--- START ---

(** X14. From 34 on (32-bit [int]) or 66 on (64-bit [int])
    [RecursiveFactorial] returns 0 for every [int]: the factorial is then a
    multiple of 2^32 (2^64).  One step earlier the result is [MinInt]. *)
Theorem RecursiveFactorial_vanishes (n : Z) (Hn : in_range sz n) :
  (factorial_vanishes_from sz <= n -> RecursiveFactorial sz n = 0) /\
  RecursiveFactorial sz (factorial_vanishes_from sz - 1) = MinInt sz.
Proof.
  split; [|destruct sz; vm_compute; reflexivity].
  intros Hfrom. remember (Z.to_nat (n - factorial_vanishes_from sz)) as k eqn:Hk.
  revert n Hn Hfrom Hk. induction k as [|k IH]; intros n Hn Hfrom Hk.
  - assert (n = factorial_vanishes_from sz) as -> by lia.
    destruct sz; vm_compute; reflexivity.
  - assert (1 < n) as H1 by (destruct sz; cbn in Hfrom; lia).
    rewrite RecursiveFactorial_rec, recursive_argument_exact by assumption.
    rewrite IH; [unfold mul; rewrite Z.mul_0_r; destruct sz; reflexivity | | lia | lia].
    pose proof (half_modulus_pos sz). unfold in_range, MinInt, MaxInt in *. lia.
Qed.

End ArithmeticHelpers.

Lemma add_then_subtract_witness :
  Functions.CalculateWithError Int64
    (Functions.FunctionWithReturn Int64 9223372036854775807 1) 1 "subtract"
  = Ok (9223372036854775807, None) /\
  Functions.FunctionWithReturn Int64 9223372036854775807 1 = -9223372036854775808.
Proof.
  destruct (add_then_subtract Int64 9223372036854775807 1) as (Hsub & _);
    [range_closed|].
  split; [exact Hsub | reflexivity].
Defined.

Lemma RecursiveFactorial_vanishes_witness :
  Functions.RecursiveFactorial Int64 100 = 0.
Proof.
  destruct (RecursiveFactorial_vanishes Int64 100) as (Hzero & _);
    [range_closed|].
  apply Hzero. discriminate.
Defined.

(* ===================================================================== *)
(** * Package [collections]: the closures of [MapPatterns] *)
(* ===================================================================== *)

(** The Fibonacci numbers, [F 0 = 0], [F 1 = 1], [F (k+2) = F (k+1) + F k]. *)
Fixpoint fibonacci_pair (k : nat) : Z * Z :=
  match k with
  | O => (0, 1)
  | S k => let '(a, b) := fibonacci_pair k in (b, a + b)
  end.

Definition fibonacci (n : Z) : Z := (fibonacci_pair (Z.to_nat n)).1.

(** Every entry of the cache is the Fibonacci number of its key, as an
    [int]. *)
Definition cache_correct (sz : IntSize) (cache : gmap Z Z) : Prop :=
  forall k v, cache !! k = Some v -> v = wrap sz (fibonacci k).

(** The number of "Calculated" lines among the lines printed. *)
Definition calculations (lines : list string) : nat :=
  length (filter (fun line => String.prefix "    Calculated fib(" line = true) lines).

Section Memoization.
Import Collections.
Context (sz : IntSize).

Lemma fibonacci_step n : 2 <= n -> fibonacci n = fibonacci (n - 1) + fibonacci (n - 2).
Proof.
  intros Hn. unfold fibonacci.
  replace (Z.to_nat n) with (S (S (Z.to_nat (n - 2)))) by lia.
  replace (Z.to_nat (n - 1)) with (S (Z.to_nat (n - 2))) by lia.
  cbn [fibonacci_pair]. destruct (fibonacci_pair (Z.to_nat (n - 2))) as [a b].
  cbn. lia.
Qed.

Lemma calculations_app l1 l2 :
  calculations (l1 ++ l2) = (calculations l1 + calculations l2)%nat.
Proof. unfold calculations. rewrite filter_app, length_app. reflexivity. Qed.

Lemma calculations_hit (n val : Z) :
  calculations ["    Cache hit for fib(" +:+ pretty n +:+ ") = "
                  +:+ pretty val +:+ nl] = 0%nat.
Proof. unfold calculations. rewrite filter_cons_False by (cbn; discriminate). reflexivity. Qed.

Lemma calculations_calculated (n result : Z) :
  calculations ["    Calculated fib(" +:+ pretty n +:+ ") = "
                  +:+ pretty result +:+ nl] = 1%nat.
Proof.
  unfold calculations. rewrite filter_cons_True; [reflexivity|].
  apply prefix_append. eexists. reflexivity.
Qed.

Lemma fib_run fuel : forall n cache out,
  in_range sz n -> cache_correct sz cache ->
  (1 <= fuel)%nat -> (Z.to_nat n <= fuel)%nat ->
  exists v cache' new,
    fib sz fuel n (cache, out) = Some (v, (cache', out ++ new)) /\
    (n <= 1 -> v = n /\ cache' = cache /\ new = []) /\
    (0 <= n -> v = wrap sz (fibonacci n)) /\
    cache_correct sz cache' /\
    cache ⊆ cache' /\
    (forall k, is_Some (cache' !! k) -> is_Some (cache !! k) \/ 2 <= k <= n) /\
    (2 <= n -> cache' !! n = Some v) /\
    size cache' = (size cache + calculations new)%nat.
Proof.
  induction fuel as [|fuel IH]; intros n cache out Hn Hcache H1 Hfuel; [lia|].
  cbn [fib fst snd]. destruct (Z.leb_spec n 1) as [Hle|Hgt].
  - exists n, cache, []. rewrite app_nil_r.
    repeat split; auto; try lia.
    intros H0. assert (n = 0 \/ n = 1) as [-> | ->] by lia;
      destruct sz; reflexivity.
  - destruct (cache !! n) as [val|] eqn:Hlookup.
    + eexists val, cache, [_]. split; [reflexivity|].
      rewrite calculations_hit.
      split; [lia|]. split; [intros _; eapply Hcache, Hlookup|].
      repeat split; auto; try lia.
    + pose proof (half_modulus_pos sz) as Hh.
      assert (GoInt.sub sz n 1 = n - 1 /\ GoInt.sub sz n 2 = n - 2) as [-> ->].
      { split; apply sub_exact; unfold in_range, MinInt, MaxInt in *; lia. }
      assert (in_range sz (n - 1) /\ in_range sz (n - 2)) as [Hn1 Hn2]
        by (unfold in_range, MinInt, MaxInt in *; lia).
      destruct (IH (n - 1) cache out Hn1 Hcache)
        as (v1 & c1 & new1 & -> & _ & Hv1 & Hc1 & Hsub1 & Hkeys1 & _ & Hsize1);
        [lia | lia |].
      cbn [mbind option_bind].
      destruct (IH (n - 2) c1 (out ++ new1) Hn2 Hc1)
        as (v2 & c2 & new2 & -> & _ & Hv2 & Hc2 & Hsub2 & Hkeys2 & _ & Hsize2);
        [lia | lia |].
      cbn [mbind option_bind fst snd].
      assert (c2 !! n = None) as Hfresh.
      { destruct (c2 !! n) eqn:Hc2n; [|reflexivity]. exfalso.
        destruct (Hkeys2 n) as [Hin1 | ?]; [eauto | | lia].
        destruct (Hkeys1 n Hin1) as [[? Hin] | ?]; [congruence | lia]. }
      assert (GoInt.add sz v1 v2 = wrap sz (fibonacci n)) as Hresult.
      { rewrite Hv1, Hv2 by lia. unfold GoInt.add.
        rewrite wrap_add_l, wrap_add_r, <- fibonacci_step by lia. reflexivity. }
      eexists _, _, (new1 ++ new2 ++ [_]). split.
      { rewrite !app_assoc. reflexivity. }
      split; [lia|]. split; [intros _; exact Hresult|].
      split.
      { intros k v. destruct (decide (k = n)) as [->|Hne].
        - rewrite lookup_insert_eq. intros [= <-]. exact Hresult.
        - rewrite lookup_insert_ne by congruence. apply Hc2. }
      split.
      { etransitivity; [exact Hsub1|]. etransitivity; [exact Hsub2|].
        apply insert_subseteq, Hfresh. }
      split.
      { intros k. destruct (decide (k = n)) as [->|Hne]; [right; lia|].
        rewrite lookup_insert_ne by congruence. intros Hk.
        destruct (Hkeys2 k Hk) as [Hk1 | ?]; [|right; lia].
        destruct (Hkeys1 k Hk1) as [? | ?]; [left; assumption | right; lia]. }
      split; [intros _; apply lookup_insert_eq|].
      rewrite map_size_insert_None by exact Hfresh.
      rewrite !calculations_app, calculations_calculated. lia.
Qed.

(** X15. Started on a cache whose entries are correct, with enough stack,
    [fib(n)] returns for every [int] [n]: the n-th Fibonacci number reduced
    into [int] for [n >= 0], and [n] itself for [n <= 1], negative [n]
    included.  It only adds entries to the cache, and every entry of the
    cache it leaves is correct again. *)
Theorem fib_correct (fuel : nat) (n : Z) (cache : gmap Z Z) (out : list string)
    (Hn : in_range sz n) (Hcache : cache_correct sz cache)
    (H1 : (1 <= fuel)%nat) (Hfuel : (Z.to_nat n <= fuel)%nat) :
  exists v cache' out',
    fib sz fuel n (cache, out) = Some (v, (cache', out')) /\
    (0 <= n -> v = wrap sz (fibonacci n)) /\
    (n <= 1 -> v = n /\ cache' = cache /\ out' = out) /\
    cache ⊆ cache' /\
    cache_correct sz cache'.
Proof.
  destruct (fib_run fuel n cache out Hn Hcache H1 Hfuel)
    as (v & cache' & new & Hrun & Hsmall & Hv & Hc & Hsub & _).
  exists v, cache', (out ++ new). split; [exact Hrun|].
  split; [exact Hv|]. split; [|auto].
  intros Hle. destruct (Hsmall Hle) as (-> & -> & ->).
  rewrite app_nil_r. auto.
Qed.

Lemma new_keys_bound (n : Z) (cache cache' : gmap Z Z) :
  (forall k, is_Some (cache' !! k) -> is_Some (cache !! k) \/ 2 <= k <= n) ->
  (size cache' <= size cache + Z.to_nat (n - 1))%nat.
Proof.
  intros Hkeys.
  assert (dom cache' ⊆ dom cache ∪ list_to_set (seqZ 2 (n - 1))) as Hdom.
  { intros k Hk. apply elem_of_dom in Hk.
    destruct (Hkeys k Hk) as [Hold | Hnew]; apply elem_of_union.
    - left. apply elem_of_dom, Hold.
    - right. apply elem_of_list_to_set, elem_of_seqZ. lia. }
  apply subseteq_size in Hdom. rewrite size_union_alt, !size_dom in Hdom.
  assert (list_to_set (seqZ 2 (n - 1)) ∖ dom cache
          ⊆ (list_to_set (seqZ 2 (n - 1)) : gset Z)) as Hdiff.
  { intros k Hk. apply elem_of_difference in Hk as [Hk _]. exact Hk. }
  apply subseteq_size in Hdiff.
  rewrite (size_list_to_set (seqZ 2 (n - 1))) in Hdiff by apply NoDup_seqZ.
  rewrite length_seqZ in Hdiff. lia.
Qed.

(** X16. Each Fibonacci number is calculated at most once: a call [fib(n)]
    prints as many "Calculated" lines as it adds entries to the cache, at
    most [n - 1] of them, on every cache of correct entries.  After the call
    the value for [n >= 2] is cached, and calling [fib(n)] again returns it
    as a cache hit, without a calculation and without changing the cache. *)
Theorem fib_memoizes (fuel : nat) (n : Z) (cache : gmap Z Z) (out : list string)
    (Hn : in_range sz n) (Hcache : cache_correct sz cache)
    (H1 : (1 <= fuel)%nat) (Hfuel : (Z.to_nat n <= fuel)%nat) :
  exists v cache' new,
    fib sz fuel n (cache, out) = Some (v, (cache', out ++ new)) /\
    size cache' = (size cache + calculations new)%nat /\
    (calculations new <= Z.to_nat (n - 1))%nat /\
    (2 <= n ->
       cache' !! n = Some v /\
       forall again out',
         fib sz (S again) n (cache', out')
         = Some (v, (cache', out' ++ ["    Cache hit for fib(" +:+ pretty n
                                        +:+ ") = " +:+ pretty v +:+ nl]))).
Proof.
  destruct (fib_run fuel n cache out Hn Hcache H1 Hfuel)
    as (v & cache' & new & Hrun & _ & _ & _ & _ & Hkeys & Hcached & Hsize).
  exists v, cache', new. split; [exact Hrun|]. split; [exact Hsize|].
  split; [pose proof (new_keys_bound n cache cache' Hkeys); lia|].
  intros H2. split; [auto|]. intros again out'.
  cbn [fib fst snd]. destruct (Z.leb_spec n 1); [lia|].
  rewrite (Hcached H2). reflexivity.
Qed.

--- END ---

**Exercise details:** Every line above that includes the word "MinInt" should be listed.

**Exercise solution:**
    multiple of 2^32 (2^64).  One step earlier the result is [MinInt]. *)
  RecursiveFactorial sz (factorial_vanishes_from sz - 1) = MinInt sz.
    pose proof (half_modulus_pos sz). unfold in_range, MinInt, MaxInt in *. lia.
      { split; apply sub_exact; unfold in_range, MinInt, MaxInt in *; lia. }
        by (unfold in_range, MinInt, MaxInt in *; lia).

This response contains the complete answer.